Figure 2. NU7441 enhanced cells sensitivity to IR correlates with deficient DSB repair

NSCLC cells were irradiated with 2 Gy with or without NU7441 (1 hour prior to IR) and samples were collected at the indicated time points after IR, immunostained for phospo-γH2AX (red) foci and counted (average, 50 nuclei). (A, C and E) The representative image of H460, A549 and H1299 cells. (B, D and F) Quantitative analysis of DNA repair kinetics in NSCLC cells.

Figure 3. NU7441 treatment results in a robust G2/M cell arrest in NSCLC cells and specifically leads to checkpoint adaptation in H1299 cells

(A–C) NSCLC cells were treated with IR (2 Gy), NU7441 (2 μM), and IR + NU7441 as indicated. Samples were collected at 0, 2, 6, and 24 hours post-treatment. Propidium iodide (PI) staining was used to detect the distribution of cells after various treatments. (D–F) The mitotic index was measured by flow cytometric analysis using PI staining for DNA content and anti–phospho-Histone H3 antibodies. Cells were irradiated at 2 Gy and samples were collected 24 h postradiation. Inset, the % of mitosis cells.

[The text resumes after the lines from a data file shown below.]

(* ===== verification/Types.v ===== *)
(** Errors, signals and stage interfaces of the derivation pipeline
    (src/crates/derive/src/errors/, types/ and traits/).

    Each trait a stage is generic over is a class of operations on the state [P] of the
    previous stage.  The [..Laws] classes state what a stage may rely on: clients are
    verified against them and every implementation gives an instance. *)
From S2P Require Import Prelude Blocks Frame SystemConfig.
#[local] Open Scope Z_scope.

(** * Errors *)

Inductive SpanDecodingError :=
| RelativeTimestamp | L1OriginNumber | ParentCheck | L1OriginCheck | BlockCount
| BlockTxCounts | TxNonces | TypeSignatureLenMismatch | InvalidTransactionType
| InvalidTransactionData | InvalidTransactionSignature.

Inductive SpanBatchError :=
| TooBigSpanBatchSize
| BitfieldTooLong
| EmptySpanBatch
| MissingL1Origin
| Decoding (e : SpanDecodingError).

Inductive BuilderError :=
| BlockMismatch (expected got : BlockNumHash)
| BlockMismatchEpochReset (expected got : BlockNumHash) (parent : B256)
| BSystemConfigUpdate
| BrokenTimeInvariant (origin : BlockNumHash) (next_l2_time : Z) (l1 : BlockNumHash) (l1_time : Z)
| AttributesUnavailable
| Custom (msg : string).

(** Errors of other crates ([alloy_rlp::Error], [DepositError]) carry their message. *)
Inductive PipelineEncodingError :=
| EmptyBuffer
| DepositErr (msg : string)
| AlloyRlpError (msg : string)
| SpanBatchErr (e : SpanBatchError)
| L2TxSerializeErr (msg : string).

Inductive PipelineError :=
| Eof
| NotEnoughData
| ChannelProviderEmpty
| ChannelAlreadyBuilt
| ChannelNotFound
| ChannelReaderEmpty
| BatchQueueEmpty
| MissingOrigin
| MissingL1Data
| InvalidBatchType
| InvalidBatchValidity
| SystemConfigUpdateErr (e : SystemConfigUpdateError)
| AttributesBuilderErr (e : BuilderError)
| BadEncoding (e : PipelineEncodingError)
| EndOfSource
| Provider (msg : string)
| ParseDepositTxErr (msg : string)
| ParseL1BlockInfoTxErr (msg : string).

Inductive ResetError :=
| BadParentHash (expected got : B256)
| BadTimestamp (expected got : Z)
| L1OriginMismatch (expected got : Z)
| ReorgDetected (expected got : B256)
| RAttributesBuilder (e : BuilderError)
| HoloceneActivation.

Inductive PipelineErrorKind :=
| Temporary (e : PipelineError)
| Critical (e : PipelineError)
| ResetKind (e : ResetError).

#[global] Instance span_decoding_error_eq_dec : EqDecision SpanDecodingError.
Proof. solve_decision. Defined.
#[global] Instance span_batch_error_eq_dec : EqDecision SpanBatchError.
Proof. solve_decision. Defined.
#[global] Instance builder_error_eq_dec : EqDecision BuilderError.
Proof. solve_decision. Defined.
#[global] Instance pipeline_encoding_error_eq_dec : EqDecision PipelineEncodingError.
Proof. solve_decision. Defined.
#[global] Instance pipeline_error_eq_dec : EqDecision PipelineError.
Proof. solve_decision. Defined.
#[global] Instance reset_error_eq_dec : EqDecision ResetError.
Proof. solve_decision. Defined.
#[global] Instance pipeline_error_kind_eq_dec : EqDecision PipelineErrorKind.
Proof. solve_decision. Defined.

(** [PipelineError::crit], [PipelineError::temp] and [ResetError::reset]. *)
Definition crit (self : PipelineError) : PipelineErrorKind := Critical self.
Definition temp (self : PipelineError) : PipelineErrorKind := Temporary self.
Definition reset (self : ResetError) : PipelineErrorKind := ResetKind self.

Definition is_temporary (e : PipelineErrorKind) : bool :=
  match e with Temporary _ => true | _ => false end.
Definition is_critical (e : PipelineErrorKind) : bool :=
  match e with Critical _ => true | _ => false end.

(** The test [PipelineErrorKind::Temporary(PipelineError::Eof)] of the stages. *)
Definition is_temp_eof (e : PipelineErrorKind) : bool := bool_decide (e = Temporary Eof).

(** [PipelineResult], for a method on the state [S]. *)
Abbreviation PipelineM S A := (ST S PipelineErrorKind A) (only parsing).

Inductive BlobDecodingError :=
| InvalidFieldElement
| InvalidEncodingVersion
| InvalidLength
| MissingData.

Inductive BlobProviderError :=
| SidecarLengthMismatch (expected got : Z)
| SlotDerivation
| BlobDecoding (e : BlobDecodingError)
| Backend (msg : string).

(** [From<BlobProviderError> for PipelineErrorKind]; [to_string] is the error's
    [Display] text. *)
Definition blob_provider_error_kind (to_string : BlobProviderError → string)
    (val : BlobProviderError) : PipelineErrorKind :=
  match val with
  | SidecarLengthMismatch _ _ => crit (Provider (to_string val))
  | SlotDerivation => crit (Provider (to_string val))
  | BlobDecoding _ => crit (Provider (to_string val))
  | Backend _ => temp (Provider (to_string val))
  end.

(** * Signals and step results *)

Record ResetSignal := mkResetSignal {
  rs_l2_safe_head : L2BlockInfo;
  rs_l1_origin : BlockInfo;
  rs_system_config : option SystemConfig;
}.

Record ActivationSignal := mkActivationSignal {
  as_l2_safe_head : L2BlockInfo;
  as_l1_origin : BlockInfo;
  as_system_config : option SystemConfig;
}.

Inductive Signal :=
| Reset (s : ResetSignal)
| Activation (s : ActivationSignal)
| FlushChannel.

Definition reset_with_system_config (self : ResetSignal) (system_config : SystemConfig)
    : ResetSignal :=
  mkResetSignal (rs_l2_safe_head self) (rs_l1_origin self) (Some system_config).

Definition activation_with_system_config (self : ActivationSignal)
    (system_config : SystemConfig) : ActivationSignal :=
  mkActivationSignal (as_l2_safe_head self) (as_l1_origin self) (Some system_config).

Definition with_system_config (self : Signal) (system_config : SystemConfig) : Signal :=
  match self with
  | Reset s => Reset (reset_with_system_config s system_config)
  | Activation s => Activation (activation_with_system_config s system_config)
  | FlushChannel => FlushChannel
  end.

Inductive StepResult :=
| PreparedAttributes
| AdvancedOrigin
| OriginAdvanceErr (e : PipelineErrorKind)
| StepFailed (e : PipelineErrorKind).

(** * Stage interfaces *)

Class OriginProvider (P : Type) := origin : P → option BlockInfo.
Class OriginAdvancer (P : Type) := advance_origin : PipelineM P unit.
Class SignalReceiver (P : Type) := signal : Signal → PipelineM P unit.

(** The bounds every stage puts on its predecessor. *)
Class Stage (P : Type) := {
  stage_origin :: OriginProvider P;
  stage_advancer :: OriginAdvancer P;
  stage_receiver :: SignalReceiver P;
}.

(** [FrameQueueProvider::next_data], with the item already converted into bytes. *)
Class FrameQueueProvider (P : Type) := fq_next_data : PipelineM P bytes.
Class NextFrameProvider (P : Type) := next_frame : PipelineM P Frame.
Class ChannelReaderProvider (P : Type) := cr_next_data : PipelineM P (option bytes).

(** The data providers: [E] is the provider's error type, with its conversion into a
    pipeline error. *)
Class L2ChainProvider (F : Type) := {
  l2_error : Type;
  l2_error_into : l2_error → PipelineErrorKind;
  l2_block_info_by_number : Z → ST F l2_error L2BlockInfo;
  l2_system_config_by_number : Z → ST F l2_error SystemConfig;
}.

Record L1Header := mkL1Header {
  hdr_hash : B256;
  hdr_parent_hash : B256;
  hdr_number : Z;
  hdr_timestamp : Z;
  hdr_state_root : B256;
  hdr_transactions_root : B256;
  hdr_receipts_root : B256;
}.

(** [ChainProvider]'s methods take [&self]. *)
Class ChainProvider (F : Type) := {
  l1_error : Type;
  l1_error_into : l1_error → PipelineErrorKind;
  header_by_hash : F → B256 → outcome l1_error L1Header;
  block_info_by_hash : F → B256 → outcome l1_error BlockInfo;
  block_info_by_number : F → Z → outcome l1_error BlockInfo;
  receipts_by_hash : F → B256 → outcome l1_error (list Receipt);
  get_block_transactions_by_hash : F → B256 → outcome l1_error (list L1Transaction);
}.

Class DAProvider (F : Type) := {
  da_error : Type;
  da_error_into : da_error → PipelineErrorKind;
  set_input : F → bytes → outcome da_error bytes;
  get_input : F → bytes → outcome da_error bytes;
}.

(** * Laws *)

(** A reset or an activation carries the system config, which the pipeline fetches before
    it signals its stages. *)
Definition configured (s : Signal) : Prop :=
  match s with
  | Reset r => is_Some (rs_system_config r)
  | Activation a => is_Some (as_system_config a)
  | FlushChannel => True
  end.

(** What a stage promises to the next one: an invariant under which it knows its
    origin, does not panic, and raises only the errors of [st_err]. *)
Class StageLaws (P : Type) `{!Stage P} := {
  st_inv : P → Prop;
  st_err : PipelineErrorKind → Prop;
  st_origin p : st_inv p → is_Some (origin p);
  st_advance : safe st_inv st_err (λ _, True) (advance_origin (P:=P));
  st_signal s : configured s → safe st_inv st_err (λ _, True) (signal (P:=P) s);
}.

(** Pulling data does not move the origin. *)
Class FrameQueueProviderLaws (P : Type) `{!Stage P} `{!StageLaws P} `{!FrameQueueProvider P} :=
  fq_next_data_safe o :
    safe (λ p, st_inv p ∧ origin p = o) st_err (λ _, True) (fq_next_data (P:=P)).

(** Moreover, every frame delivered is one the parser accepts. *)
Class NextFrameLaws (P : Type) `{!Stage P} `{!StageLaws P} `{!NextFrameProvider P} :=
  next_frame_safe o :
    safe (λ p, st_inv p ∧ origin p = o) st_err frame_valid (next_frame (P:=P)).

Class ChannelReaderLaws (P : Type) `{!Stage P} `{!StageLaws P} `{!ChannelReaderProvider P} :=
  cr_next_data_safe o :
    safe (λ p, st_inv p ∧ origin p = o) st_err (λ _, True) (cr_next_data (P:=P)).

(** An L2 chain provider that answers every call. *)
Class L2ChainLaws (F : Type) `{!L2ChainProvider F} := {
  l2_block_info_safe n : safe (λ _, True) (λ _, True) (λ _, True) (l2_block_info_by_number (F:=F) n);
  l2_system_config_safe n :
    safe (λ _, True) (λ _, True) (λ _, True) (l2_system_config_by_number (F:=F) n);
}.

(** * A replaying stage *)

(** A previous stage that holds one L1 block and replays a list of items, ending with
    [Eof]: the simplest implementation of the interfaces, used by the witnesses. *)
Record Replay (A : Type) := mkReplay { rp_origin : BlockInfo; rp_items : list A }.
Arguments mkReplay {A}.
Arguments rp_origin {A}.
Arguments rp_items {A}.

Definition replay {A} : PipelineM (Replay A) A := λ self,
  match rp_items self with
  | [] => (Err (temp Eof), self)
  | x :: items => (Ok x, mkReplay (rp_origin self) items)
  end.

#[export] Instance replay_origin A : OriginProvider (Replay A) := λ self, Some (rp_origin self).
#[export] Instance replay_advancer A : OriginAdvancer (Replay A) := fail (temp Eof).
#[export] Instance replay_receiver A : SignalReceiver (Replay A) := λ _, mret tt.
#[export] Instance replay_stage A : Stage (Replay A) := {}.

Section replay.
Context {A : Type} (valid : A → Prop).

Definition replay_inv (self : Replay A) : Prop := Forall valid (rp_items self).

Lemma replay_safe o :
  safe (λ p, replay_inv p ∧ origin p = o) (.= temp Eof) valid (replay (A:=A)).
Proof.
  intros p [Hp Ho]. unfold replay. destruct (rp_items p) as [|x l] eqn:Hl; [done|].
  unfold replay_inv in Hp. rewrite Hl in Hp. by apply Forall_cons in Hp as [Hx Hp].
Qed.

Program Definition replay_laws : StageLaws (Replay A) :=
  {| st_inv := replay_inv; st_err e := e = temp Eof |}.
Next Obligation. by eexists. Qed.
Next Obligation. by apply safe_fail. Qed.
Next Obligation. intros s _. by apply safe_ret. Qed.
End replay.

#[export] Instance replay_frame_laws : StageLaws (Replay Frame) := replay_laws frame_valid.
#[export] Instance replay_next_frame : NextFrameProvider (Replay Frame) := replay.
#[export] Instance replay_next_frame_laws : NextFrameLaws (Replay Frame) := replay_safe frame_valid.

#[export] Instance replay_bytes_laws : StageLaws (Replay bytes) := replay_laws (λ _, True).
#[export] Instance replay_fq_next_data : FrameQueueProvider (Replay bytes) := replay.
#[export] Instance replay_fq_laws : FrameQueueProviderLaws (Replay bytes) :=
  replay_safe (λ _, True).

#[export] Instance replay_data_laws : StageLaws (Replay (option bytes)) := replay_laws (λ _, True).
#[export] Instance replay_cr_next_data : ChannelReaderProvider (Replay (option bytes)) := replay.
#[export] Instance replay_cr_laws : ChannelReaderLaws (Replay (option bytes)) :=
  replay_safe (λ _, True).

(** * A chain provider without blocks *)

#[export] Instance no_l2_provider : L2ChainProvider unit :=
  {| l2_error := unit;
     l2_error_into _ := crit MissingOrigin;
     l2_block_info_by_number _ := fail tt;
     l2_system_config_by_number _ := fail tt |}.

#[export] Instance no_l2_laws : L2ChainLaws unit.
Proof. split; intros n; by apply safe_fail. Qed.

Figure 4. NU7441 + IR-induces mitotic catastrophe in H1299 cells

(A) H1299 cells were stained with anti-α-tubulin and anti-crest antibodies, the representative images show the normal and aberrant mitosis in H1299 cells. (B) The percentage of aberrant mitotic cells is determined by the morphology of the spindle formation 24 h after NU7441 and IR treatment. As shown in the figure the number of aberrant mitosis increased after NU7441 and IR treatment. (C) The phosphorylation of ATM and Chk2 and the expression of Plk1 were determined by Western blot analysis at the indicated time points.

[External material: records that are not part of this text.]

Lemma prune_loop_ok fuel i q :
  (i < length q)%nat → len q < 2 ^ 64 → (2 * length q - i < fuel)%nat → linked_upto i q →
  ∃ q', prune_loop fuel i q = Ok q' ∧ linked_upto (length q') q' ∧ q' `sublist_of` q
    ∧ q' ≠ [] ∧ (linked_upto (length q) q → q' = q).
Proof.
  revert i q. induction fuel as [|fuel IH]; intros i q Hi Hlen Hfuel Hq; [lia|].
  cbn [prune_loop]. unfold len in *. rewrite wrap_small by (unfold in_width; lia).
  destruct (decide (Z.of_nat i < _)) as [Hlt|Hge].
  2:{ exists q. split_and!; [done| |done|by destruct q; cbn in Hi; [lia|]|done].
      intros j f g _ Hf Hg. apply (Hq j); [|done|done].
      apply lookup_lt_Some in Hg. lia. }
  destruct (lookup_lt_is_Some_2 q i) as [f Hf]; [lia|].
  destruct (lookup_lt_is_Some_2 q (S i)) as [g Hg]; [lia|].
  assert (index (E:=Empty_set) q (Z.of_nat i) = Ok f) as ->.
  { apply index_Ok. split; [lia|]. by rewrite Nat2Z.id. }
  assert (index (E:=Empty_set) q (Z.of_nat i + 1) = Ok g) as ->.
  { apply index_Ok. split; [lia|]. by replace (Z.to_nat (Z.of_nat i + 1)) with (S i) by lia. }
  cbn [mbind outcome_bind].
  (* dropping the next frame *)
  assert (¬ linked f g → ∃ q', prune_loop fuel i (remove_at (S i) q) = Ok q'
     ∧ linked_upto (length q') q' ∧ q' `sublist_of` q ∧ q' ≠ []
     ∧ (linked_upto (length q) q → q' = q)) as Hdrop.
  { intros Hnl. pose proof (linked_upto_cut i (S i) (S (S i)) q Hq ltac:(lia)) as Hcut.
    replace (min i (S i - 1)) with i in Hcut by lia.
    assert (length (remove_at (S i) q) = (length q - 1)%nat) as Hl.
    { unfold remove_at. rewrite length_app, length_take, length_drop. lia. }
    destruct (IH i (remove_at (S i) q)) as (q' & -> & Hlk & Hsub & Hne & _);
      [rewrite Hl; lia|rewrite Hl; lia|rewrite Hl; lia|done|].
    exists q'. split_and!; [done|done| |done|].
    - etransitivity; [done|]. apply cut_sublist. lia.
    - intros Hall. destruct Hnl. apply (Hall i); [lia|done|done]. }
  destruct (bool_decide (f_id f = f_id g)) eqn:Hext; cbn [negb andb].
  - apply bool_decide_eq_true in Hext.
    assert (linked f g ↔ f_number g = wrap 16 (f_number f + 1) ∧ f_is_last f = false) as Hlk.
    { unfold linked. by rewrite decide_True. }
    destruct (bool_decide_reflect (wrap 16 (f_number f + 1) ≠ f_number g)) as [Hn|Hn].
    { apply Hdrop. naive_solver. }
    destruct (f_is_last f) eqn:Hfl; [apply Hdrop; naive_solver|].
    destruct (IH (S i) q) as (q' & Hr & ?); [lia|lia|lia| |by exists q'].
    intros j f' g' Hj. destruct (decide (j = i)) as [->|]; [|apply Hq; lia].
    rewrite Hf, Hg. intros [= <-] [= <-]. apply Hlk. split; [|done]. by destruct (decide (wrap 16 (f_number f + 1) = f_number g)).
  - apply bool_decide_eq_false in Hext.
    assert (linked f g ↔ f_number g = 0 ∧ f_is_last f = true) as Hlk.
    { unfold linked. by rewrite decide_False. }
    destruct (bool_decide_reflect (f_number g ≠ 0)) as [Hn|Hn]; [apply Hdrop; naive_solver|].
    apply dec_stable in Hn. rewrite (bool_decide_eq_true_2 _ Hn), andb_true_r.
    destruct (f_is_last f) eqn:Hfl; cbn [negb].
    { destruct (IH (S i) q) as (q' & Hr & ?); [lia|lia|lia| |by exists q'].
      intros j f' g' Hj. destruct (decide (j = i)) as [->|]; [|apply Hq; lia].
      rewrite Hf, Hg. intros [= <-] [= <-]. by apply Hlk. }
    destruct (position_id_le (f_id f) q i f Hf eq_refl) as (a & -> & Ha). cbn [expect mbind outcome_bind].
    pose proof (linked_upto_cut i a (S i) q Hq ltac:(lia)) as Hcut.
    assert (length (drain a i q) = (a + (length q - S i))%nat) as Hl.
    { unfold drain. rewrite length_app, length_take, length_drop. lia. }
    destruct (IH (i - (S i - a))%nat (drain a i q)) as (q' & -> & Hlk' & Hsub & Hne & _);
      [rewrite Hl; lia|rewrite Hl; lia|rewrite Hl; lia| |].
    { intros j f' g' Hj. apply Hcut. lia. }
    exists q'. split_and!; [done|done| |done|].
    + etransitivity; [done|]. apply cut_sublist. lia.
    + intros Hall. assert (linked f g) as Hc by (apply (Hall i); [lia|done|done]). naive_solver.
Qed.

Figure 5. Mitotic catastrophe-related apoptosis was dramatically increased in NU7441 + IR treatment in H1299 cells

(A) IR + NU7441-induced apoptosis was determined by cleaved-caspase 3 staining. Cells were treated with +/− NU7441 (5 μM) and IR (5 Gy) for 24 hours and the cells were stained with cleaved-caspase 3 and DAPI; the representative fluorescence images are shown. White arrows indicated the cleaved-caspase 3 positive apoptotic cells. (B) Quantitative analysis of apoptotic cells. The data are presented as the means ± SD of three independent experiments. (C) Analysis of PARP cleavage. Cells were lysed 24 hours after exposure to IR or IR + NU7441 and subjected to Western blot analysis.

Figure 6. NU7441 + IR-induces autophagic cell death in NSCLC cells

H460, A549 and H1299 cells were treated with NU744, IR, and IR + NU7441 for 72 hours and then stained with AO. (A) Fluorescent images of AVO-positive cells. (B) Flow cytometry analysis to assess autophagy. (C) Phosphorylation of mTOR and p70S6K were detected by Western blot analysis 24 hours after treatment.

Figure 7. NU7441 enhanced IR-induced senescence in NSCLC cells

H460, A549 and H1299 cells were treated with NU744, IR, and IR + NU7441 for 48 hours and then stained with X-Gal. (A) Representative image of SA-βGal activity after 48 hours treatment. (B) Quantitative analysis of senescent cells. The data are presented as the means ± SD of three independent experiments. (C) Cells were lysed 48 hours after exposure to IR or IR + NU7441 and subjected to Western blot analysis, the expression of p53 and p21 were determined.